What to do:
From the entries below, gather each line containing the word "mbind".

Start of Block

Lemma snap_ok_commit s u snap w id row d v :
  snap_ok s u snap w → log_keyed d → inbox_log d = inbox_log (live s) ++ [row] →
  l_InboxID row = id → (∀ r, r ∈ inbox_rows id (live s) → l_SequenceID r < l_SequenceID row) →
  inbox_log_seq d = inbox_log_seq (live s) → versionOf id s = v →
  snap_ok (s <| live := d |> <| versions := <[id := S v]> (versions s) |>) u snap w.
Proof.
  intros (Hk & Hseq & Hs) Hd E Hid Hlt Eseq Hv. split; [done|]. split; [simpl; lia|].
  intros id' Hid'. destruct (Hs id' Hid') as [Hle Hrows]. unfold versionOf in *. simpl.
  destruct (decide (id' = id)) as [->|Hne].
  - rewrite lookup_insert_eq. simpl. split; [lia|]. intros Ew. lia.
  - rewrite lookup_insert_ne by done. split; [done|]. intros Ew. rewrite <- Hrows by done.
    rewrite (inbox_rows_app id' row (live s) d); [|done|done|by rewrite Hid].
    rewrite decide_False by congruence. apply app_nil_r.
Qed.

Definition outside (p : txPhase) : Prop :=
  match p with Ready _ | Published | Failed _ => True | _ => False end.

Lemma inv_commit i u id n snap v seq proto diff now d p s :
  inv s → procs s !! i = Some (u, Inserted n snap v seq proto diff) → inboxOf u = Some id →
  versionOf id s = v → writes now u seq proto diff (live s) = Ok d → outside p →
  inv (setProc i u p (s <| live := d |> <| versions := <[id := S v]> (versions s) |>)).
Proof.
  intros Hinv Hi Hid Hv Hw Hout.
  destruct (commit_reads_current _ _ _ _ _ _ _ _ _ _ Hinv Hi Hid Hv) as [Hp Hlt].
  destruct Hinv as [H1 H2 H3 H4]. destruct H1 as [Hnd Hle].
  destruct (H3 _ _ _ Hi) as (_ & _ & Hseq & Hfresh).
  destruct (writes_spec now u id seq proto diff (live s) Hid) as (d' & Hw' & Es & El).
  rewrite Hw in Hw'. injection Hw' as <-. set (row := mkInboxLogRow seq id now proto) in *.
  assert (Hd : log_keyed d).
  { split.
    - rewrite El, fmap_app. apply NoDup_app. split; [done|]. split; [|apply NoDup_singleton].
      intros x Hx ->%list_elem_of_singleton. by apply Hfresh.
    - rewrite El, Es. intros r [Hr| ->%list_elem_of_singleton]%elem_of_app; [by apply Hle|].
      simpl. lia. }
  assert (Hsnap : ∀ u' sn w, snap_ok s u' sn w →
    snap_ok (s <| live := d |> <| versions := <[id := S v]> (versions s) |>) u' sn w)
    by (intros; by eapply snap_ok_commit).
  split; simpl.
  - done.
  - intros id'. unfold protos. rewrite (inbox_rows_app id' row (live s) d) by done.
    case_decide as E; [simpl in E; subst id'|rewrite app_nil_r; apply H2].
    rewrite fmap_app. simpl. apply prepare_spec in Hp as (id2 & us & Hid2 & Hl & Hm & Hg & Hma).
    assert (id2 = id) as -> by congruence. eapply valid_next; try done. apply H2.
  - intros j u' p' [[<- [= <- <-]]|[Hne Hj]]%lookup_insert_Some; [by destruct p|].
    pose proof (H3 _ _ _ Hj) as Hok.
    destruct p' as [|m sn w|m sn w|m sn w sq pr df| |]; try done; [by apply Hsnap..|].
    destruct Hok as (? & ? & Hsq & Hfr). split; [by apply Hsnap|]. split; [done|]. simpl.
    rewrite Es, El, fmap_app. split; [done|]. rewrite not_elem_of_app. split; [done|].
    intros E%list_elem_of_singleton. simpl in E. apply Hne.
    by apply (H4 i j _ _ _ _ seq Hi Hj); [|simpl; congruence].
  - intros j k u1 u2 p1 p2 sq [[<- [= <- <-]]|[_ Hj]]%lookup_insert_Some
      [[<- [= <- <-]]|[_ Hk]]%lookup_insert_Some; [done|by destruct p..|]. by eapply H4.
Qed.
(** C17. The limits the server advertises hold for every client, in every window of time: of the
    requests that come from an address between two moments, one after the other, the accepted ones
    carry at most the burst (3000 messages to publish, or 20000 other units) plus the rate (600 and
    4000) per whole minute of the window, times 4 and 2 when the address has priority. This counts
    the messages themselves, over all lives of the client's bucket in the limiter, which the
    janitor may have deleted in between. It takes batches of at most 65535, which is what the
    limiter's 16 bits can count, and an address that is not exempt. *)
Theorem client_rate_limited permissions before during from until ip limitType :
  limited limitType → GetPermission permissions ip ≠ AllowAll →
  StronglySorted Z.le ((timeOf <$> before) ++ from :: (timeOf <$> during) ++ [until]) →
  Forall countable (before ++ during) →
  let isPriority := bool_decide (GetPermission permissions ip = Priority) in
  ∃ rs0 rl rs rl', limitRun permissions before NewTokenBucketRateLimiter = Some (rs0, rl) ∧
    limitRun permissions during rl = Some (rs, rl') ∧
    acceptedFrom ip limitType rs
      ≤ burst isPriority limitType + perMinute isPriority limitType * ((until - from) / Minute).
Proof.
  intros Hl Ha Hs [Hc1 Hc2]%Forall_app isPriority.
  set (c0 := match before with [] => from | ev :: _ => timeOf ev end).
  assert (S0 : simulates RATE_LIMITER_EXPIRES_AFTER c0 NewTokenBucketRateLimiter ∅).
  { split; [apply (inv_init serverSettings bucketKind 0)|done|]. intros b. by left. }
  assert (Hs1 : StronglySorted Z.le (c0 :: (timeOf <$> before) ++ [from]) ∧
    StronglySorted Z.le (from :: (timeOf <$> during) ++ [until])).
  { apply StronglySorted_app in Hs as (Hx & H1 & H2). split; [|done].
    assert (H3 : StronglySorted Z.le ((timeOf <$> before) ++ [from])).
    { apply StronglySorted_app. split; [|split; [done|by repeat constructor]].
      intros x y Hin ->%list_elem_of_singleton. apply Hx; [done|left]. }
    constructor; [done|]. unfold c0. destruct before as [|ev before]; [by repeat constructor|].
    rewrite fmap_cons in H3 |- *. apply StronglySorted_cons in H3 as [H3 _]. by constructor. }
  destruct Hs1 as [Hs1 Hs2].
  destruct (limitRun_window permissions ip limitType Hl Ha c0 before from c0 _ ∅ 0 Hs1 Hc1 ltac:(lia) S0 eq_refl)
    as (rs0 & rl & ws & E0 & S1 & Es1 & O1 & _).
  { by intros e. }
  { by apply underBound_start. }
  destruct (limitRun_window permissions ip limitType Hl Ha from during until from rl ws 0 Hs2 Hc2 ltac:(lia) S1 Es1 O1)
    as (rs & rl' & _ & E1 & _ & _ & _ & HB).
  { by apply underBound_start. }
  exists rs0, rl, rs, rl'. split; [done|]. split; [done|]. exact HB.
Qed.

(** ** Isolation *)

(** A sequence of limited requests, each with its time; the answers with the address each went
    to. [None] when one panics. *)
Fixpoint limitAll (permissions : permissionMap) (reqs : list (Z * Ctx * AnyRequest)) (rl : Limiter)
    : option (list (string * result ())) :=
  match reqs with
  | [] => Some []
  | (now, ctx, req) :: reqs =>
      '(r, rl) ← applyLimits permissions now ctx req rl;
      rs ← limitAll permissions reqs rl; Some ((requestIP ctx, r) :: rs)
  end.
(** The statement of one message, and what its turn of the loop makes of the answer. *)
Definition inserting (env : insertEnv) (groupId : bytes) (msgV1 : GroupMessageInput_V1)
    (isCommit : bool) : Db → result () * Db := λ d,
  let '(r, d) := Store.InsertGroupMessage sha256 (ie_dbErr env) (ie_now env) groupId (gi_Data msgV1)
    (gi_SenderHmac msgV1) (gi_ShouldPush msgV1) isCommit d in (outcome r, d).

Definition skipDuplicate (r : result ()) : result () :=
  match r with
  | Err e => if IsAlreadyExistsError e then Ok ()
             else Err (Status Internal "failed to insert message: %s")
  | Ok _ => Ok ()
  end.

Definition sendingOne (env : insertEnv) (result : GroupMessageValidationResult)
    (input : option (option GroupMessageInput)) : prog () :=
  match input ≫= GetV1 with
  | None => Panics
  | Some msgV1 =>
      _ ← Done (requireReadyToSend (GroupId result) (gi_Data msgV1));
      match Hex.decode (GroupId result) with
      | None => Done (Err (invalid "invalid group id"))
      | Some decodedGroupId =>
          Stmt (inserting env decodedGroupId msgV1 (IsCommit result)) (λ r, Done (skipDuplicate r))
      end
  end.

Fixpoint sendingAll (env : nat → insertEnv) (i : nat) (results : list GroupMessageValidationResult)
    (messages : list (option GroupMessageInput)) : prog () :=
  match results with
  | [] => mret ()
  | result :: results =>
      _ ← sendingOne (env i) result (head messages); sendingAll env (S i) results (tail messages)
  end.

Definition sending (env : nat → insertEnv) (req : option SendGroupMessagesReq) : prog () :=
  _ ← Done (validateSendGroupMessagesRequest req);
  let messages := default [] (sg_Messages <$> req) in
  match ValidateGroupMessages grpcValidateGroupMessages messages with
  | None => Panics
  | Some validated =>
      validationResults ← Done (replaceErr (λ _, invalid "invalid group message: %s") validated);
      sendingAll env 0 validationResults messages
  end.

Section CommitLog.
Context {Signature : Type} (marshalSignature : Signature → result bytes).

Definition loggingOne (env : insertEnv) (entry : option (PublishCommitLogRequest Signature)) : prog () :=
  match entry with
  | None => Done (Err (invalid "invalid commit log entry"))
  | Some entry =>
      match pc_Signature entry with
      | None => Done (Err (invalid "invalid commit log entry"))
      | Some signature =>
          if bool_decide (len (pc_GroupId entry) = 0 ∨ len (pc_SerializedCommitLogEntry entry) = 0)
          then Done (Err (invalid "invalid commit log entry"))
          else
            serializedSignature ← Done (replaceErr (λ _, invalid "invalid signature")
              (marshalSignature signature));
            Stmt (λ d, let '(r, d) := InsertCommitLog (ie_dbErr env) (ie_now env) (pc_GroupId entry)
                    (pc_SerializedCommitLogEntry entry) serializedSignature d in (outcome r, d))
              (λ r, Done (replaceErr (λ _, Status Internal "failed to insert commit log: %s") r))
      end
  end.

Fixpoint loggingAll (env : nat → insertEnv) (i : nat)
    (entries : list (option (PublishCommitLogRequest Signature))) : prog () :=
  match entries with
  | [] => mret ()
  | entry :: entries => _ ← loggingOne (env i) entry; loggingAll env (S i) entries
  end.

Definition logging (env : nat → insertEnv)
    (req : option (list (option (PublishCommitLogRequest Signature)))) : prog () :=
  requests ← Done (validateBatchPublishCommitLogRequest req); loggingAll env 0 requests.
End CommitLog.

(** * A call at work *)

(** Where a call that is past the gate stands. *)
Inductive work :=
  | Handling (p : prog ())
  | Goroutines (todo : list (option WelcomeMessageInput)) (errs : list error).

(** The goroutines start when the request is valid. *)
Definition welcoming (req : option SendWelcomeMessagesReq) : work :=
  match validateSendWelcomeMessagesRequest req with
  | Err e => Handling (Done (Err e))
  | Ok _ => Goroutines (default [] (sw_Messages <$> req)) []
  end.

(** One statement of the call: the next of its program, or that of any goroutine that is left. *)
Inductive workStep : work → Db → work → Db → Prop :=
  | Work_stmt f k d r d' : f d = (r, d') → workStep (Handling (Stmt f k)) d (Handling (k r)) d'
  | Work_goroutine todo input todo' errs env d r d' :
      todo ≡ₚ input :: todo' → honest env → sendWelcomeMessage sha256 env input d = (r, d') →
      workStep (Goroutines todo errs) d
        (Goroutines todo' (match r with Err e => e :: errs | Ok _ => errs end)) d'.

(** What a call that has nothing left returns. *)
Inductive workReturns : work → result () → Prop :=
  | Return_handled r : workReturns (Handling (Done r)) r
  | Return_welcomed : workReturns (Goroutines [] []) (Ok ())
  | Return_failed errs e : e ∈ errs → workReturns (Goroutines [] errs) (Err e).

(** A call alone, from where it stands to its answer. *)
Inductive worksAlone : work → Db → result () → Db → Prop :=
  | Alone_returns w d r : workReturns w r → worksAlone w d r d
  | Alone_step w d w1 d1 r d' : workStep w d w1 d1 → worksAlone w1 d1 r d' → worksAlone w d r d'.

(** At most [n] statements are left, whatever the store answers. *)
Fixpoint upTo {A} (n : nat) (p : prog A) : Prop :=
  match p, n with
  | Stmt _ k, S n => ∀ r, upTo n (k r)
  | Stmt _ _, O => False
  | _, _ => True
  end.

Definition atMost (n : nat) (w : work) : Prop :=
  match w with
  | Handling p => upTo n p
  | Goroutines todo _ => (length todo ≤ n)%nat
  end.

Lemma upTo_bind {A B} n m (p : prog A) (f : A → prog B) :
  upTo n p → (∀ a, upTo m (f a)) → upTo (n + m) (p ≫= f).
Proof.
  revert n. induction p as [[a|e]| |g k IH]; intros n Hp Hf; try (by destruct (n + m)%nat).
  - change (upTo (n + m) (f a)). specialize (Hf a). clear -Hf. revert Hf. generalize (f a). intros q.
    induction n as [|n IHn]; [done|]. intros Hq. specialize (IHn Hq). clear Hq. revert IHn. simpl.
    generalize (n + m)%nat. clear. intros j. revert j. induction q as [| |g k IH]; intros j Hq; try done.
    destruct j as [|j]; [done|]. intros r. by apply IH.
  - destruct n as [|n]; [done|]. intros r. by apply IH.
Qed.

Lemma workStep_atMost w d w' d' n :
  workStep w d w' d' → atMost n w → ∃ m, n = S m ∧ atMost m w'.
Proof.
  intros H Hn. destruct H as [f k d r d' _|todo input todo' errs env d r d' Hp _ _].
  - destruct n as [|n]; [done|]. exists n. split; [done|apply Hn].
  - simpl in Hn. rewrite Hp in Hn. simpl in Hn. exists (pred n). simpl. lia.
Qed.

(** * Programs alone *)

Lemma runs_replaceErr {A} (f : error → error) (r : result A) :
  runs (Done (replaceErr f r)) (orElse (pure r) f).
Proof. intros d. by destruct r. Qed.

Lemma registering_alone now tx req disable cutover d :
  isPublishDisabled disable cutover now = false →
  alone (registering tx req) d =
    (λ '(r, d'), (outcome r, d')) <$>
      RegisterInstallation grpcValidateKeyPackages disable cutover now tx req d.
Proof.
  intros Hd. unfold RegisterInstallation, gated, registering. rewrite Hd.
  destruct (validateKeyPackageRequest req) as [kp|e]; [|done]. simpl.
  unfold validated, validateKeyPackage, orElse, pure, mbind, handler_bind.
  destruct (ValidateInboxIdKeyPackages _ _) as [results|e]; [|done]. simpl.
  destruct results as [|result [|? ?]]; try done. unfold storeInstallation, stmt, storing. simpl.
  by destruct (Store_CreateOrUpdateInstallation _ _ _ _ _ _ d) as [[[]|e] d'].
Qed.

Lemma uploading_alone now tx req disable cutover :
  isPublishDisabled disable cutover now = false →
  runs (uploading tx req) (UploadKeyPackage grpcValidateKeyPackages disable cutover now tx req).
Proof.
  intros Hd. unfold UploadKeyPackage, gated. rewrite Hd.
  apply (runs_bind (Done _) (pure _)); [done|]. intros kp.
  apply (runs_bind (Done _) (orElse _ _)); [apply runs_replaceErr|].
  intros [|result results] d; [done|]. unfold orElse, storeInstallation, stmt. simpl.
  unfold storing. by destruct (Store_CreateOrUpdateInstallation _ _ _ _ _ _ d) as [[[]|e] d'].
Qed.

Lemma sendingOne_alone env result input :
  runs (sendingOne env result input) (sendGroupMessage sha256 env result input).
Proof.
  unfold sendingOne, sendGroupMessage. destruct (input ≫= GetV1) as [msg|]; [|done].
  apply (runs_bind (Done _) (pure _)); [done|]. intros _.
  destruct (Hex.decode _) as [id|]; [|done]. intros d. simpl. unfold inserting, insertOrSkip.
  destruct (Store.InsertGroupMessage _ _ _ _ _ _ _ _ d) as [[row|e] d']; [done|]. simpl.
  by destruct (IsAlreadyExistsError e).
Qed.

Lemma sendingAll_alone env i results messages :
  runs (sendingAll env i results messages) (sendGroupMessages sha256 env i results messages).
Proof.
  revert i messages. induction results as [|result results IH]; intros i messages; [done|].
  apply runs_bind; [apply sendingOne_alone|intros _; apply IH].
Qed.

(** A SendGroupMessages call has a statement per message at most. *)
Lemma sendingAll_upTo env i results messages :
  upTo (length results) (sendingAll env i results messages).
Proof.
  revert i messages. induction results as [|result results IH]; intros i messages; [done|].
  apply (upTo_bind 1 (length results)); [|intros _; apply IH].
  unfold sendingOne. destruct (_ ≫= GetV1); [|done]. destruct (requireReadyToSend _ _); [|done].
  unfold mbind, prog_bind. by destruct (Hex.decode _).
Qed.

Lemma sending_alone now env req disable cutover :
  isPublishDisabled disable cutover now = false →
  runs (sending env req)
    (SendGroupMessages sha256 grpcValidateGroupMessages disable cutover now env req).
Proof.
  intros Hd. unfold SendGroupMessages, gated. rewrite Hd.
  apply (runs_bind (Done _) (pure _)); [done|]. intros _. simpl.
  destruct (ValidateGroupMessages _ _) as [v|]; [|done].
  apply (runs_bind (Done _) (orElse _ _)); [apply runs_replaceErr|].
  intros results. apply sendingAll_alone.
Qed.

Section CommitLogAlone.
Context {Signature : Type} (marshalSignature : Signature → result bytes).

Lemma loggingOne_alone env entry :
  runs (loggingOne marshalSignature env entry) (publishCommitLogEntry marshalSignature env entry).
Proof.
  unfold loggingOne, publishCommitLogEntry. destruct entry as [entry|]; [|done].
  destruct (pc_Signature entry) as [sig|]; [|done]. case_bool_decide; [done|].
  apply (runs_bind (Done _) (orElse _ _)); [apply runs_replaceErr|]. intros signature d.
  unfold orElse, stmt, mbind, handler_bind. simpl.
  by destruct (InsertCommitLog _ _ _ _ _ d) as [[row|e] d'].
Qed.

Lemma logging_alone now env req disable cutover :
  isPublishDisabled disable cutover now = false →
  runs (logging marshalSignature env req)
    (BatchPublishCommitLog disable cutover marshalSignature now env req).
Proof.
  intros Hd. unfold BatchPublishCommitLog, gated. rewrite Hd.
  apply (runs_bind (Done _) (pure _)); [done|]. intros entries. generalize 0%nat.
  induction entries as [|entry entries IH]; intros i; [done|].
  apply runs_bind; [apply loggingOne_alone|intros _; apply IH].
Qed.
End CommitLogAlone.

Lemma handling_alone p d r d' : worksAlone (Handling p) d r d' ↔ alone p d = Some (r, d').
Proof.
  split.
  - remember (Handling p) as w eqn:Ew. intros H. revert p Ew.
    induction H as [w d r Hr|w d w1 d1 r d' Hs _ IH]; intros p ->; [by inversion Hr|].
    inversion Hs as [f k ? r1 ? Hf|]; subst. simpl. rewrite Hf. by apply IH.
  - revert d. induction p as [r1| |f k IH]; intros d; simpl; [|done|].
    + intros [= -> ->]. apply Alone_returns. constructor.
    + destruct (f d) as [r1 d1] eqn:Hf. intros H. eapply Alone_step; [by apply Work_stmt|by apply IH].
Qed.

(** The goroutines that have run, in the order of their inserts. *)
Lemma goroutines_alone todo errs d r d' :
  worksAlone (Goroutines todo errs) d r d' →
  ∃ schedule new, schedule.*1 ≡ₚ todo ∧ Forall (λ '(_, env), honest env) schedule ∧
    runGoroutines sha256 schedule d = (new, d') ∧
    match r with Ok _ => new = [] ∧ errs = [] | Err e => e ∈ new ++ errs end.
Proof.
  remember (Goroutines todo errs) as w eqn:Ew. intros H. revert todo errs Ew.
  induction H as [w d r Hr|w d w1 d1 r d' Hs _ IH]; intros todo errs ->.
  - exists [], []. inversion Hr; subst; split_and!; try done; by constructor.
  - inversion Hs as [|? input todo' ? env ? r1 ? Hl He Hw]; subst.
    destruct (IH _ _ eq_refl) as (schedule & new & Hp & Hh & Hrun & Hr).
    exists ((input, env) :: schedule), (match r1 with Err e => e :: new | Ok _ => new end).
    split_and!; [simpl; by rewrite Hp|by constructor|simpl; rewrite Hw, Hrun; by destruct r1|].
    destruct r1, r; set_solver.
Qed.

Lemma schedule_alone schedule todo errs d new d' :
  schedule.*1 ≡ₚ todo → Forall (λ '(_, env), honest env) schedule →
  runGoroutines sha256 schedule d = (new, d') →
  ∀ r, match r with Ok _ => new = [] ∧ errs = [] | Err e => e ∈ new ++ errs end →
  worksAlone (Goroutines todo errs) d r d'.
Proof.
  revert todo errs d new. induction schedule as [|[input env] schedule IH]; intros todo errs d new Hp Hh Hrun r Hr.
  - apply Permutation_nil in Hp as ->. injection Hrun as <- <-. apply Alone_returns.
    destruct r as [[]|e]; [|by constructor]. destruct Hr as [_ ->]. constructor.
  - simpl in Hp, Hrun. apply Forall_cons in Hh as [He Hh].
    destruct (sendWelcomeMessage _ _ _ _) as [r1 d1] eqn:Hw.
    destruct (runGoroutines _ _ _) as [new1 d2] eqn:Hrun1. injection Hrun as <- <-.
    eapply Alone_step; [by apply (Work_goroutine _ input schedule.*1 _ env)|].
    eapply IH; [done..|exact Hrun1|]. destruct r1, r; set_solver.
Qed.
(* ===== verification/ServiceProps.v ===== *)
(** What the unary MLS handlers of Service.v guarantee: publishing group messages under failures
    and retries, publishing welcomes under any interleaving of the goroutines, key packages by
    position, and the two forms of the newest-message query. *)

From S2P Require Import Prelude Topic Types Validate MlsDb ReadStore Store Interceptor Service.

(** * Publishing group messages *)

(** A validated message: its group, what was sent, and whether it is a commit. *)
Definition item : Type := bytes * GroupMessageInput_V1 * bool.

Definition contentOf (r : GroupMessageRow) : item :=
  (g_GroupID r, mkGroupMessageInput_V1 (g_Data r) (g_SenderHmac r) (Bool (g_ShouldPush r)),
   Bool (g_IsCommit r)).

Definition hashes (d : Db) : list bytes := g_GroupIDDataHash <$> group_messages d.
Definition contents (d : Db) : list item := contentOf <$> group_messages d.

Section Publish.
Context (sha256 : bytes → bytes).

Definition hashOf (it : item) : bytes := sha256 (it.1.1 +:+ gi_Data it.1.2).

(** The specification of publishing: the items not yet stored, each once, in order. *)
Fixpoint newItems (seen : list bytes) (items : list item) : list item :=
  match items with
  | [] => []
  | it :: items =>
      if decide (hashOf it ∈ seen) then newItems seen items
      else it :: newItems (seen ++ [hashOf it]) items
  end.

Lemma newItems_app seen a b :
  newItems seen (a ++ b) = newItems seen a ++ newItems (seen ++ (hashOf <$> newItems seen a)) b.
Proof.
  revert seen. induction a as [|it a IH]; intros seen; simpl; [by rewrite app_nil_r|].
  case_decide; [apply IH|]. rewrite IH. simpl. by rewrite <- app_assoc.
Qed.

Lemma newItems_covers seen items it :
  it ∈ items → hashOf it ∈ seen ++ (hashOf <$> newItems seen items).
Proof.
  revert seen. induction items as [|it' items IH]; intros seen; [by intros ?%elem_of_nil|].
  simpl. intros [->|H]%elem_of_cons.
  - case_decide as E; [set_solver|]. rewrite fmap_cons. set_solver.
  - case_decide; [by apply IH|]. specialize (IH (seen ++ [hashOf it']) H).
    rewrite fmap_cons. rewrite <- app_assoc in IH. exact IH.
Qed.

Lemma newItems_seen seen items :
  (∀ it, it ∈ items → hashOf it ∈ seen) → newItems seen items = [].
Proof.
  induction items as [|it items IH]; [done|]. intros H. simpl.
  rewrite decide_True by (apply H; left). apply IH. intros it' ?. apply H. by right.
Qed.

End of Block

Output:
  unfold validated, validateKeyPackage, orElse, pure, mbind, handler_bind.
  unfold mbind, prog_bind. by destruct (Hex.decode _).
  unfold orElse, stmt, mbind, handler_bind. simpl.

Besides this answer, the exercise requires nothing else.